(Beginning of Recorded information)
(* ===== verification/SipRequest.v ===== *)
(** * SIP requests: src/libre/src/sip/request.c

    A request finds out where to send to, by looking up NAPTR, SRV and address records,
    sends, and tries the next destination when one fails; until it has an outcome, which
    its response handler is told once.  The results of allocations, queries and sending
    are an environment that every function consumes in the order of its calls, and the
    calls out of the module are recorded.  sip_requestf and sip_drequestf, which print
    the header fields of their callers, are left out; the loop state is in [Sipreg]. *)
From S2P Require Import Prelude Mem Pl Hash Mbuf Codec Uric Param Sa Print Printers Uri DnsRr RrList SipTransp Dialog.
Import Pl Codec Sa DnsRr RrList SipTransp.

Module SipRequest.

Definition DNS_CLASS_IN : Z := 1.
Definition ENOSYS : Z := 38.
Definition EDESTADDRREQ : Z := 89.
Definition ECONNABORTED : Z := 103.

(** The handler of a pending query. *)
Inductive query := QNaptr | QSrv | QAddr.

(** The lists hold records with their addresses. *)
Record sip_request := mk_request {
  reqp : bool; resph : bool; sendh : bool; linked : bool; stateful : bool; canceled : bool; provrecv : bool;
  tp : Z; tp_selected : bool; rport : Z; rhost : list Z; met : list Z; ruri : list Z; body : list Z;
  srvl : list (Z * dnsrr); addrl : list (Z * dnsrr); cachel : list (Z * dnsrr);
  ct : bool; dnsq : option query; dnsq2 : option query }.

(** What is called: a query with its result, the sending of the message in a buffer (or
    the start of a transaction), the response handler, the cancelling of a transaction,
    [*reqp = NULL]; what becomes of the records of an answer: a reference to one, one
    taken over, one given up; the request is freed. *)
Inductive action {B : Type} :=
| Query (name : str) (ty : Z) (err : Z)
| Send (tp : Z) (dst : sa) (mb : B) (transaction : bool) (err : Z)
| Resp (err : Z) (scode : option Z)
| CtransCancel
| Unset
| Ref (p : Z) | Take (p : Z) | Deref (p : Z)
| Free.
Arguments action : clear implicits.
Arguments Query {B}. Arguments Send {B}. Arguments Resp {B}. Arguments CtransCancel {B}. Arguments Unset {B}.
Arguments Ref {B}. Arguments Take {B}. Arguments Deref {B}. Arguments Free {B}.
(End of Recorded information)
**What is being asked**
An exact copy of the data is needed, running from its first line through the line that holds "Record sip_request := mk_request", and nothing beyond that.

**Output**
(* ===== verification/SipRequest.v ===== *)
(** * SIP requests: src/libre/src/sip/request.c

    A request finds out where to send to, by looking up NAPTR, SRV and address records,
    sends, and tries the next destination when one fails; until it has an outcome, which
    its response handler is told once.  The results of allocations, queries and sending
    are an environment that every function consumes in the order of its calls, and the
    calls out of the module are recorded.  sip_requestf and sip_drequestf, which print
    the header fields of their callers, are left out; the loop state is in [Sipreg]. *)
From S2P Require Import Prelude Mem Pl Hash Mbuf Codec Uric Param Sa Print Printers Uri DnsRr RrList SipTransp Dialog.
Import Pl Codec Sa DnsRr RrList SipTransp.

Module SipRequest.

Definition DNS_CLASS_IN : Z := 1.
Definition ENOSYS : Z := 38.
Definition EDESTADDRREQ : Z := 89.
Definition ECONNABORTED : Z := 103.

(** The handler of a pending query. *)
Inductive query := QNaptr | QSrv | QAddr.

(** The lists hold records with their addresses. *)
Record sip_request := mk_request {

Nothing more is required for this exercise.